Problem details =
An exact transcription of the data below is needed.

(Material to process)

(** * Rent payment reconciliation: a shallow embedding of the payment routes

    The development embeds the request handlers of [routes/payments.js],
    the bank webhook of [routes/houses.js], the STK push and its callback
    of the M-Pesa router and the M-Pesa service
    ([services/mpesaService.js]), and proves properties of the ledger calculation, the
    carry-forward of deficits, the duplicate guards, the overdue sweep and
    the monthly rent generation.

    Conventions of the embedding:
    - JavaScript numbers that hold money are exact rationals ([Q]); [NaN]
      is [None] in [jsnum];
    - a [Date] is its time value in milliseconds ([Z]); the calendar
      accessors are those of a server running in UTC;
    - a MongoDB collection is the list of its documents in creation order,
      so [findOne(q)] is the first match and
      [findOne(q).sort({createdAt: -1})] the last one;
    - a document attribute that was never given a value is [None]. *)

From Stdlib Require Import ZArith QArith Qminmax Qround List String Ascii Bool Lia.
From Stdlib Require Import DecimalString.
From Stdlib Require DecimalPos.
Import ListNotations.

(** ** JavaScript primitives used by the handlers *)

Module Js.

Local Open Scope string_scope.
Local Open Scope Z_scope.

(** [String(n)] for an integer. *)
Definition String_of_Z (z : Z) : string :=
  NilZero.string_of_int (Z.to_int z).

Fixpoint repeat_char (c : ascii) (n : nat) : string :=
  match n with
  | O => EmptyString
  | S k => String c (repeat_char c k)
  end.

(** [s.padStart(len, c)] for a one-character filler. *)
Definition padStart (len : nat) (c : ascii) (s : string) : string :=
  repeat_char c (len - String.length s) ++ s.

Definition is_space (c : ascii) : bool :=
  match nat_of_ascii c with
  | 9%nat | 10%nat | 11%nat | 12%nat | 13%nat | 32%nat => true
  | _ => false
  end.

Fixpoint trimStart (s : string) : string :=
  match s with
  | String c r => if is_space c then trimStart r else s
  | EmptyString => EmptyString
  end.

Fixpoint rev_string (s acc : string) : string :=
  match s with
  | EmptyString => acc
  | String c r => rev_string r (String c acc)
  end.

(** [s.trim()] on ASCII white space. *)
Definition trim (s : string) : string :=
  rev_string (trimStart (rev_string (trimStart s) "")) "".

Definition digit_val (radix : Z) (c : ascii) : option Z :=
  let n := Z.of_nat (nat_of_ascii c) in
  let v := if (48 <=? n) && (n <=? 57) then Some (n - 48)
           else if (97 <=? n) && (n <=? 122) then Some (n - 87)
           else if (65 <=? n) && (n <=? 90) then Some (n - 55)
           else None in
  match v with
  | Some d => if d <? radix then Some d else None
  | None => None
  end.

(** The longest prefix of digits in [radix], folded into a number;
    [None] when there is no digit. *)
Fixpoint digits_prefix (radix : Z) (s : string) (acc : option Z) : option Z :=
  match s with
  | String c r =>
      match digit_val radix c with
      | Some d =>
          digits_prefix radix r
            (Some (match acc with Some a => a * radix + d | None => d end))
      | None => acc
      end
  | EmptyString => acc
  end.

Definition strip_hex_prefix (s : string) : option string :=
  match s with
  | String "0" (String "x" r) => Some r
  | String "0" (String "X" r) => Some r
  | _ => None
  end.

(** [parseInt(s)] with no radix argument: leading white space, an
    optional sign, an optional [0x] prefix, then digits.  [None] is
    [NaN]. *)
Definition parseInt (s : string) : option Z :=
  let s1 := trimStart s in
  let '(neg, s2) :=
    match s1 with
    | String "-" r => (true, r)
    | String "+" r => (false, r)
    | _ => (false, s1)
    end in
  let mag :=
    match strip_hex_prefix s2 with
    | Some r => digits_prefix 16 r None
    | None => digits_prefix 10 s2 None
    end in
  match mag with
  | Some m => Some (if neg then - m else m)
  | None => None
  end.

(** [String(x)] of a number that may be [NaN]. *)
Definition String_of_num (x : option Z) : string :=
  match x with
  | Some z => String_of_Z z
  | None => "NaN"
  end.

(** A non-empty string is truthy. *)
Definition truthy_string (s : string) : bool :=
  negb (String.eqb s "").

Definition truthy_opt_string (s : option string) : bool :=
  match s with
  | Some x => truthy_string x
  | None => false
  end.

(** [a || b] on optional strings. *)
Definition or_string (a b : option string) : option string :=
  if truthy_opt_string a then a else b.

(** *** Dates: milliseconds since the epoch, UTC calendar *)

Definition ms_per_day : Z := 86400000.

(End Material to process)

Finished exercise =
(** * Rent payment reconciliation: a shallow embedding of the payment routes

    The development embeds the request handlers of [routes/payments.js],
    the bank webhook of [routes/houses.js], the STK push and its callback
    of the M-Pesa router and the M-Pesa service
    ([services/mpesaService.js]), and proves properties of the ledger calculation, the
    carry-forward of deficits, the duplicate guards, the overdue sweep and
    the monthly rent generation.

    Conventions of the embedding:
    - JavaScript numbers that hold money are exact rationals ([Q]); [NaN]
      is [None] in [jsnum];
    - a [Date] is its time value in milliseconds ([Z]); the calendar
      accessors are those of a server running in UTC;
    - a MongoDB collection is the list of its documents in creation order,
      so [findOne(q)] is the first match and
      [findOne(q).sort({createdAt: -1})] the last one;
    - a document attribute that was never given a value is [None]. *)

From Stdlib Require Import ZArith QArith Qminmax Qround List String Ascii Bool Lia.
From Stdlib Require Import DecimalString.
From Stdlib Require DecimalPos.
Import ListNotations.

(** ** JavaScript primitives used by the handlers *)

Module Js.

Local Open Scope string_scope.
Local Open Scope Z_scope.

(** [String(n)] for an integer. *)
Definition String_of_Z (z : Z) : string :=
  NilZero.string_of_int (Z.to_int z).

Fixpoint repeat_char (c : ascii) (n : nat) : string :=
  match n with
  | O => EmptyString
  | S k => String c (repeat_char c k)
  end.

(** [s.padStart(len, c)] for a one-character filler. *)
Definition padStart (len : nat) (c : ascii) (s : string) : string :=
  repeat_char c (len - String.length s) ++ s.

Definition is_space (c : ascii) : bool :=
  match nat_of_ascii c with
  | 9%nat | 10%nat | 11%nat | 12%nat | 13%nat | 32%nat => true
  | _ => false
  end.

Fixpoint trimStart (s : string) : string :=
  match s with
  | String c r => if is_space c then trimStart r else s
  | EmptyString => EmptyString
  end.

Fixpoint rev_string (s acc : string) : string :=
  match s with
  | EmptyString => acc
  | String c r => rev_string r (String c acc)
  end.

(** [s.trim()] on ASCII white space. *)
Definition trim (s : string) : string :=
  rev_string (trimStart (rev_string (trimStart s) "")) "".

Definition digit_val (radix : Z) (c : ascii) : option Z :=
  let n := Z.of_nat (nat_of_ascii c) in
  let v := if (48 <=? n) && (n <=? 57) then Some (n - 48)
           else if (97 <=? n) && (n <=? 122) then Some (n - 87)
           else if (65 <=? n) && (n <=? 90) then Some (n - 55)
           else None in
  match v with
  | Some d => if d <? radix then Some d else None
  | None => None
  end.

(** The longest prefix of digits in [radix], folded into a number;
    [None] when there is no digit. *)
Fixpoint digits_prefix (radix : Z) (s : string) (acc : option Z) : option Z :=
  match s with
  | String c r =>
      match digit_val radix c with
      | Some d =>
          digits_prefix radix r
            (Some (match acc with Some a => a * radix + d | None => d end))
      | None => acc
      end
  | EmptyString => acc
  end.

Definition strip_hex_prefix (s : string) : option string :=
  match s with
  | String "0" (String "x" r) => Some r
  | String "0" (String "X" r) => Some r
  | _ => None
  end.

(** [parseInt(s)] with no radix argument: leading white space, an
    optional sign, an optional [0x] prefix, then digits.  [None] is
    [NaN]. *)
Definition parseInt (s : string) : option Z :=
  let s1 := trimStart s in
  let '(neg, s2) :=
    match s1 with
    | String "-" r => (true, r)
    | String "+" r => (false, r)
    | _ => (false, s1)
    end in
  let mag :=
    match strip_hex_prefix s2 with
    | Some r => digits_prefix 16 r None
    | None => digits_prefix 10 s2 None
    end in
  match mag with
  | Some m => Some (if neg then - m else m)
  | None => None
  end.

(** [String(x)] of a number that may be [NaN]. *)
Definition String_of_num (x : option Z) : string :=
  match x with
  | Some z => String_of_Z z
  | None => "NaN"
  end.

(** A non-empty string is truthy. *)
Definition truthy_string (s : string) : bool :=
  negb (String.eqb s "").

Definition truthy_opt_string (s : option string) : bool :=
  match s with
  | Some x => truthy_string x
  | None => false
  end.

(** [a || b] on optional strings. *)
Definition or_string (a b : option string) : option string :=
  if truthy_opt_string a then a else b.

(** *** Dates: milliseconds since the epoch, UTC calendar *)

Definition ms_per_day : Z := 86400000.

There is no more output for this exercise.